### Data provided

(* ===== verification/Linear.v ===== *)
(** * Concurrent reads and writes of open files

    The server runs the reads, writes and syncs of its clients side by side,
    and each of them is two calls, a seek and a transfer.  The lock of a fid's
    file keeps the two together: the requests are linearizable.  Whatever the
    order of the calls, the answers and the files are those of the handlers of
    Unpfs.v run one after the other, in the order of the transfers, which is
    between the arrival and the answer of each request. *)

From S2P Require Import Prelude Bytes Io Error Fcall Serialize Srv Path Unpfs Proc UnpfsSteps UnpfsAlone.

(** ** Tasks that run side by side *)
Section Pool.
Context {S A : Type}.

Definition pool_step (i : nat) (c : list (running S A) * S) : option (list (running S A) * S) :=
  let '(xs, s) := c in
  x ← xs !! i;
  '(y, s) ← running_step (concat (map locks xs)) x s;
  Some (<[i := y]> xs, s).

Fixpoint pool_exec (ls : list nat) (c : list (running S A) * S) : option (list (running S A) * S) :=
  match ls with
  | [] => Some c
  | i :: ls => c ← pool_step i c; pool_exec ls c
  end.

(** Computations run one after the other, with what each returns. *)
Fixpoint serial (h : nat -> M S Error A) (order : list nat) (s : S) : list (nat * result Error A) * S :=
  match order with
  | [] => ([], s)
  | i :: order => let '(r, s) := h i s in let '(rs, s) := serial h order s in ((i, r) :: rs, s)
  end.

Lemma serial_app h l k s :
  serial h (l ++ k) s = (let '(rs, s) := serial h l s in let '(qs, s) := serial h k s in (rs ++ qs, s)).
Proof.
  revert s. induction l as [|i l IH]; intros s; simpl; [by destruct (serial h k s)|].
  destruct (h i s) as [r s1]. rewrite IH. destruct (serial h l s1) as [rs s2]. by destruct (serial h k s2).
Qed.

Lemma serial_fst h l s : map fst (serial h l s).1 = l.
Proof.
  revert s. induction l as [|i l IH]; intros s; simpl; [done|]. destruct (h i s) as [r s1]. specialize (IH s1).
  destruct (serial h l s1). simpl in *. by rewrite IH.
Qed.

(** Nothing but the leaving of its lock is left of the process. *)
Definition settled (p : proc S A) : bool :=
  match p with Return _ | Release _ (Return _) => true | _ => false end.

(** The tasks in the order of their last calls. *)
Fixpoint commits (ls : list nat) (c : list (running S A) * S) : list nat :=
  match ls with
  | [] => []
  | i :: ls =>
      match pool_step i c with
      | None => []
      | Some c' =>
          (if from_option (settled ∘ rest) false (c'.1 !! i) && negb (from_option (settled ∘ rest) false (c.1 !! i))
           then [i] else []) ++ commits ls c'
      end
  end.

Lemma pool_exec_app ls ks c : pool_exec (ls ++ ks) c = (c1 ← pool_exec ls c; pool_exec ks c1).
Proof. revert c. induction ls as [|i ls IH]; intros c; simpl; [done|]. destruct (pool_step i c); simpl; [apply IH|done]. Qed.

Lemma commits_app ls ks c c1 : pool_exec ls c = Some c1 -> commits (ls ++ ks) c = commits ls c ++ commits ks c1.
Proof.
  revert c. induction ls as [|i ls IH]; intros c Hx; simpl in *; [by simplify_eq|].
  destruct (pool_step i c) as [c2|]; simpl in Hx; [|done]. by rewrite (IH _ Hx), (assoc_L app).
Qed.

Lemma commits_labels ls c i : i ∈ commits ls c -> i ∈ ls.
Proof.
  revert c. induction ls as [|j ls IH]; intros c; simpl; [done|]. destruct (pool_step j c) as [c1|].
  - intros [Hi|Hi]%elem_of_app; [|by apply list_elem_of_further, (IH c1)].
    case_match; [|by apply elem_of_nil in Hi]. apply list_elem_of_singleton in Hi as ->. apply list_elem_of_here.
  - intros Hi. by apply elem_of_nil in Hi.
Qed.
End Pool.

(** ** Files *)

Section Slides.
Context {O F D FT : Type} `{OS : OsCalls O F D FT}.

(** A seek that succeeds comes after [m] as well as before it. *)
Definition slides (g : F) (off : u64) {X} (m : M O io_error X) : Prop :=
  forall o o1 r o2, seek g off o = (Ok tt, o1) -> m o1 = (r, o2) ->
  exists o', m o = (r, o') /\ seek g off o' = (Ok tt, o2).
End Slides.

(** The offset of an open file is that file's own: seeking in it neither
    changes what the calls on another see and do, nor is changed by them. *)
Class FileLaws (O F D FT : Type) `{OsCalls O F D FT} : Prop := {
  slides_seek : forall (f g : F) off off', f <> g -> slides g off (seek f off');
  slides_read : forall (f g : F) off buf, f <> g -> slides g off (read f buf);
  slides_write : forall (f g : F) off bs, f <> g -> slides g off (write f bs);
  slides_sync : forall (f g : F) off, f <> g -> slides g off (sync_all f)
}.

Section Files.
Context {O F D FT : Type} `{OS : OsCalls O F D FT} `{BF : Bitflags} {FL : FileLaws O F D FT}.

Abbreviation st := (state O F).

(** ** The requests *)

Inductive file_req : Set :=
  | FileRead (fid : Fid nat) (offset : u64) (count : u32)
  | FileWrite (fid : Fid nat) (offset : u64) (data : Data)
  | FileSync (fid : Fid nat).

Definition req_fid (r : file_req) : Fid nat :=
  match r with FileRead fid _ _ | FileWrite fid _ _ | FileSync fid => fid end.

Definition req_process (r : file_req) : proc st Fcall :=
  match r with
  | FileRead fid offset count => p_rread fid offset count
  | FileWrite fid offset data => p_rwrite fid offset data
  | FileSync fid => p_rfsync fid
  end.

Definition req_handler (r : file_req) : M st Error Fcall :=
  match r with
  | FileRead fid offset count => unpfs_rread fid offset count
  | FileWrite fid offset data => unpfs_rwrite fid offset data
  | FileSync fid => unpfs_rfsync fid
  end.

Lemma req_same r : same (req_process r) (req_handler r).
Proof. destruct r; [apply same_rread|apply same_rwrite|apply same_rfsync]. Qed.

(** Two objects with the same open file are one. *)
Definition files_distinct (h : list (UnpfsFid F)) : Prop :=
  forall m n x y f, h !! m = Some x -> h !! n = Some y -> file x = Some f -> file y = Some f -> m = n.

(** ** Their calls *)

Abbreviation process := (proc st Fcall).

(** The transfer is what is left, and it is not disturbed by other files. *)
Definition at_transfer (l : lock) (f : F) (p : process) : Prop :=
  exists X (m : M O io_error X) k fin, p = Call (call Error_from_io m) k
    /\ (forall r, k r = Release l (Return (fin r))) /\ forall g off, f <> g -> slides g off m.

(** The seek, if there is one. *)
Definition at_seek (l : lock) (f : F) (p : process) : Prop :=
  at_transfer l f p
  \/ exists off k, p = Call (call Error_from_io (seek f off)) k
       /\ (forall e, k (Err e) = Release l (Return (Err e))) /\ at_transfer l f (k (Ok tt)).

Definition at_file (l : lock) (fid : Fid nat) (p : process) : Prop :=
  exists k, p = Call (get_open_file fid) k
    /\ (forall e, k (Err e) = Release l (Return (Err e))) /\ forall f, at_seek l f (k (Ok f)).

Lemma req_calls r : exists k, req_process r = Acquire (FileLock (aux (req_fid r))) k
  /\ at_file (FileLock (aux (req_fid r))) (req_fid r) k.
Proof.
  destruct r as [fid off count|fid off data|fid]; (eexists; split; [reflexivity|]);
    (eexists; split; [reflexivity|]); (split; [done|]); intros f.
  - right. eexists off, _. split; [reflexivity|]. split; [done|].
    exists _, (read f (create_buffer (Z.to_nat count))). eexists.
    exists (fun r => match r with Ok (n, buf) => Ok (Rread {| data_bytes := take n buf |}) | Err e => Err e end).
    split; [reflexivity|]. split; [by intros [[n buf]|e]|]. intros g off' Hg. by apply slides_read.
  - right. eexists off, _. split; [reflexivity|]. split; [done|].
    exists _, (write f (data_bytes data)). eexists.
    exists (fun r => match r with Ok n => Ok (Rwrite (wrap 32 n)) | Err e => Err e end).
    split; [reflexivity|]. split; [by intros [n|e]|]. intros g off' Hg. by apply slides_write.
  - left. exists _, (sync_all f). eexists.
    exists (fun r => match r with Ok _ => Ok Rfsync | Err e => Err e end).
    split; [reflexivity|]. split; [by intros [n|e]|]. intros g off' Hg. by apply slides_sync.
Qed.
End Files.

######

• [What this task involves]
Retype exactly the lines of the data above that fall between the line with "(** Two objects" and the line with "(** The transfer", inclusive, and add nothing.

• [Exercise output]
(** Two objects with the same open file are one. *)
Definition files_distinct (h : list (UnpfsFid F)) : Prop :=
  forall m n x y f, h !! m = Some x -> h !! n = Some y -> file x = Some f -> file y = Some f -> m = n.

(** ** Their calls *)

Abbreviation process := (proc st Fcall).

(** The transfer is what is left, and it is not disturbed by other files. *)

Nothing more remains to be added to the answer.